Guide them in real time

Once you’re in the bedroom and ready to try new things, channel your inner conductor and encourage your partner to do what you fancy in the moment.

“Whisper into their ear something you’d love, or ask them while showing your enjoyment,” says Clarissa.

“When they try, they may be nervous, especially if it’s something they haven’t ever done before, so highlight how much you’re enjoying it while it’s happening.”

Your partner may not get it perfect first time, so provide feedback and encouragement.

“Whisper guidance without stopping the activity,” says Clarissa. If you completely stop things, they may feel like they’ve done something wrong and could retreat into their shell.

Instead, be clear and concise – for example, say that you want more or less pressure, for them to go faster or slower, or if you want them to move their touch higher, lower or deeper.

React positively when they hit the spot you’re craving. Instant feedback will make them feel satisfied, too – not to mention turned on!

Share your kink

Is there something you really want to try – whether it’s a threesome,sexy toys or fancy dress (to name just a few!) – but have been feeling like it might scare your partner off?

“Ask them if they have anything they’ve been scared to ask for or want to try,” says Clarissa.

“You may find they’ve been wanting to do the same kink or act as yourself, which will make the whole discussion a lot easier.”

Let your partner know there is no judgement, whatever they bring up.

“You should also work out the exact details of what you want to do with your kink: how far do you want it to go? Do you want it to be a regular act or a one-off experiment? Work out the answers you’re hoping for in your mind,” says Clarissa.

“You could try watching porn together, then opt for a clip that includes your kink or interests.”

From here, you can see how much your partner gets into it, before discussing it further.

“The way you word your kink is also critical, especially for any act involving other partners, such as a threesome,” adds Clarissa.

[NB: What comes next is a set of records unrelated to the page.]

(* ===== verification/ClientPaths.v ===== *)
(** * Paths in the client library

    What [normalizePath] returns, and how [splitParentAndName] and the splitting
    in [Mkdir] and [Rmdir] take it apart. *)

From stdpp Require Import base gmap strings list fin_maps numbers.
From Stdlib Require Import Strings.Byte.
From S2P Require Import Prelude Codec Contract Encoding GoLib ChunkService WritePath Messages Server Client ClientOps.

(** [normalizePath] gives canonical absolute paths. *)
Lemma normalizePath_abs path q : normalizePath path = Ok q -> exists ws, q = string_of (abs_path ws) /\ Forall path_name ws.
Proof.
  unfold normalizePath. intros H. ok_inv. unfold is_rooted in Eg0.
  destruct (is_rooted (TrimSpace (bytes_of path))) eqn:Er.
  - destruct (Clean_rooted _ Er) as (ws & Hw & Hn). exists ws. by rewrite Hw.
  - exfalso. revert Eg0. unfold Clean. rewrite Er. unfold clean_elems. rewrite Er.
    assert (Hdd : dotdot <> [] /\ slash ∉ dotdot) by (split; [done|apply (bool_decide_unpack _); reflexivity]).
    assert (Hno : Forall (fun w : bytes => w <> [] /\ slash ∉ w) (rev (foldl (clean_step false) [] (split_byte slash (TrimSpace (bytes_of path)))))).
    { apply Forall_rev. generalize (split_no_sep slash (TrimSpace (bytes_of path))).
      generalize (split_byte slash (TrimSpace (bytes_of path))). intros l Hl.
      assert (H0 : Forall (fun w : bytes => w <> [] /\ slash ∉ w) []) by constructor. revert H0. generalize (@nil bytes) as out.
      induction l as [|e l IH]; intros out Ho; simpl; [done|]. apply Forall_cons_1 in Hl as [He Hl]. apply IH; [done|].
      unfold clean_step. destruct (decide (e = [] \/ e = dot)); [done|]. destruct (decide (e = dotdot)) as [->|].
      - destruct out as [|top rest]; [constructor; [done|constructor]|]. pose proof Ho as [Ht Hrest]%Forall_cons_1.
        destruct (decide (top = dotdot)); [constructor; done|done].
      - constructor; [|done]. tauto. }
    destruct (rev _) as [|w ws]; [done|]. apply Forall_cons_1 in Hno as [[Hw Hs] _]. rewrite decide_False by done.
    destruct w as [|x w]; [done|]. intros Hx. apply Hs. destruct ws; simpl in Hx; apply bool_decide_eq_true in Hx; subst; apply list_elem_of_here.
Qed.

(** A canonical path that has a name is a parent and a name. *)
Lemma dirAndBase_abs ws p n :
  Forall path_name ws -> dirAndBase (string_of (abs_path ws)) = Ok (p, n) ->
  exists ws' w, ws = ws' ++ [w] /\ p = string_of (abs_path ws') /\ n = string_of w.
Proof.
  intros Hws H. destruct ws as [|x xs]; [done|]. destruct (exists_last (l := x :: xs)) as (ws' & w & E); [done|].
  rewrite E in *. unfold dirAndBase in H. rewrite bytes_of_string_of, Base_snoc, Dir_snoc in H by done. ok_inv.
  by exists ws', w.
Qed.

Lemma splitParentAndName_abs ws p n :
  Forall path_name ws -> splitParentAndName (string_of (abs_path ws)) = Ok (p, n) ->
  exists ws' w, ws = ws' ++ [w] /\ p = string_of (abs_path ws') /\ n = string_of w.
Proof.
  intros Hws H. destruct ws as [|x xs]; [done|]. destruct (exists_last (l := x :: xs)) as (ws' & w & E); [done|].
  rewrite E in *. unfold splitParentAndName in H. rewrite bytes_of_string_of, Base_snoc, Dir_snoc in H by done.
  assert (Hp : (if decide (abs_path ws' = dot \/ abs_path ws' = []) then [slash] else abs_path ws') = abs_path ws').
  { destruct (decide _) as [[E1|E1]|]; done. }
  rewrite Hp in H. ok_inv. by exists ws', w.
Qed.

Lemma invalid_name_false w : path_name w -> invalid_name w = false.
Proof.
  intros (H1 & H2 & _ & H4). unfold invalid_name. rewrite !bool_decide_eq_false_2; [done| |done..].
  intros ->. apply H4. apply list_elem_of_here.
Qed.

(** The paths that the client sends are canonical.  A path that is accepted
    is turned into a slash and proper names, none empty, dot or dot-dot, joined
    by single slashes; cleaning it again changes nothing; and unless it is the
    root, both ways of splitting it give the canonical path of the parent and
    the last name, which joined give it back. *)
Theorem paths_split_and_join path q :
  normalizePath path = Ok q ->
  Clean (bytes_of q) = bytes_of q /\
  ((q = "/"%string /\ is_ok (splitParentAndName q) = false /\ is_ok (dirAndBase q) = false) \/
   exists ws name, Forall path_name (ws ++ [name]) /\ q = string_of (abs_path (ws ++ [name])) /\
     splitParentAndName q = Ok (string_of (abs_path ws), string_of name) /\
     dirAndBase q = Ok (string_of (abs_path ws), string_of name)).
Proof.
  intros H. destruct (normalizePath_abs path q H) as (ws & -> & Hws). rewrite bytes_of_string_of. split; [by apply Clean_abs|].
  destruct ws as [|x xs]; [by left|right]. destruct (exists_last (l := x :: xs)) as (ws' & w & E); [done|]. rewrite E in *.
  pose proof Hws as [_ [Hw _]%Forall_cons_1]%Forall_app. exists ws', w. split; [done|]. split; [done|].
  unfold splitParentAndName, dirAndBase. rewrite bytes_of_string_of, Base_snoc, Dir_snoc by done. rewrite invalid_name_false by done.
  assert (Hp : (if decide (abs_path ws' = dot \/ abs_path ws' = []) then [slash] else abs_path ws') = abs_path ws').
  { destruct (decide _) as [[E1|E1]|]; done. }
  rewrite Hp. assert (Hroot : bool_decide (string_of (abs_path (ws' ++ [w])) <> "/"%string) = true).
  { apply bool_decide_eq_true. intros E1. apply (f_equal bytes_of) in E1. rewrite bytes_of_string_of in E1.
    change (bytes_of "/") with [slash] in E1. injection E1 as E1. destruct Hw as [Hw _].
    destruct ws' as [|y ys]; [done|]. apply (f_equal length) in E1. revert E1. clear -Hws. simpl. destruct (ys ++ [w]) eqn:Ey; [by destruct ys|].
    rewrite length_app. simpl. lia. }
  rewrite Hroot. done.
Qed.

Lemma paths_split_and_join_witness :
  normalizePath " /docs//x/../a.txt/ " = Ok "/docs/a.txt"%string /\
  exists ws name, "/docs/a.txt"%string = string_of (abs_path (ws ++ [name])) /\
    splitParentAndName "/docs/a.txt" = Ok (string_of (abs_path ws), string_of name).
Proof.
  split; [reflexivity|].
  destruct (paths_split_and_join " /docs//x/../a.txt/ " "/docs/a.txt" eq_refl) as [_ [[E _]|(ws & name & _ & H1 & H2 & _)]]; [discriminate E|].
  exists ws, name. split; [exact H1|exact H2].
Defined.
(** An error of the applier is logged and dropped. *)
Fixpoint apply_loop (fuel : nat) r : result unit * RaftMetadataReplicator :=
  match fuel with
  | O => (Ok tt, r)
  | S fuel =>
      if decide (r_lastApplied r < r_commitIndex r)%Z then
        let r := with_lastApplied (i64 (r_lastApplied r + 1)) r in
        match zlookup (r_log r) (i64 (r_lastApplied r - 1)) with
        | Ok entry =>
            match r_applier r with
            | None => apply_loop fuel (notifyPendingRequest (e_Index entry) (Ok tt) r)
            | Some applier =>
                let '(res, service) := applier (r_service r) (e_Data entry) in
                let r := with_service service r in
                match res with
                | Panic => (Panic, r)
                | _ => apply_loop fuel (notifyPendingRequest (e_Index entry) (Ok tt) r)
                end
            end
        | _ => (Panic, r)
        end
      else (Ok tt, r)
  end.

(** The loop runs once for each index above [lastApplied]. *)
Definition applyLogs r : result unit * RaftMetadataReplicator := apply_loop (Z.to_nat (r_commitIndex r - r_lastApplied r)) r.

(** The nodes counted for index [n], this node included. *)
Definition matchCount (nodes : list Node) (n : Z) r : Z :=
  (1 + zlen (filter (fun node => n_ID node <> r_id r /\ n <= zmap_get (r_matchIndex r) (n_ID node)) nodes))%Z.

Fixpoint advance_loop (fuel : nat) (healthy : result (list Node)) (n : Z) r : result unit * RaftMetadataReplicator :=
  match fuel with
  | O => (Ok tt, r)
  | S fuel =>
      match getLogTerm n r with
      | Ok term =>
          if decide (term = r_currentTerm r) then
            let nodes := nodes_of healthy in
            let quorum := (zlen nodes `div` 2 + 1)%Z in
            if decide (quorum <= matchCount nodes n r)%Z then applyLogs (with_commitIndex n r)
            else advance_loop fuel healthy (n - 1) r
          else advance_loop fuel healthy (n - 1) r
      | _ => (Panic, r)
      end
  end.

(** The loop runs from the last index down to [start]. *)
Definition advanceCommitIndex (healthy : result (list Node)) r : result unit * RaftMetadataReplicator :=
  if decide (r_state r = Leader) then
    let start := i64 (r_commitIndex r + 1) in
    let end_ := getLastLogIndex r in
    advance_loop (Z.to_nat (end_ - start + 1)) healthy end_ r
  else (Ok tt, r).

“Some people may feel it’s cheating, or a desire for someone else, so you need to let your partner know that it’s an act you want to share with them, that they’re central to your fantasy and that if they aren’t comfortable with it, it doesn’t have to go ahead.”

And if they say no?

If your other half seems to be taking little notice of your sexy-time suggestions or is completely ignoring what you say, it could be down to shock at first.

“Shock is a common reaction when people broach this subject. We’re raised to treat kinky acts as such a taboo topic that the majority of people don’t feel comfortable discussing it in any form,” says Clarissa.

“Let your partner know there is no pressure, highlight the reasons why you’d love to try something and stop there. You can bring it up again at a later point, or even find a trade-off. Learning about their kinks and sexual interests can help to offer a ‘meet in the middle’.

“For those that give a hard no, it’s often because you’re getting them to jump in at the deep end,” adds Clarissa.

“You can build them up gradually, trying smaller steps at a time in the bedroom. As they receive continuous praise and get to see how happy it makes you, they may gradually come around.”

Another factor that can affect many men, especially when trying something new or outside their comfort zone, can be to lose their erection.

This is completely natural – however, it’s critical to assure them it’s OK and to be patient without putting too much pressure on them. You don’t want your first move to grow into a feeling of inadequacy.

But with these tools in your sex kit, hopefully you can help redress the orgasm gap and be well on your way to leading a more fulfilled sex life together.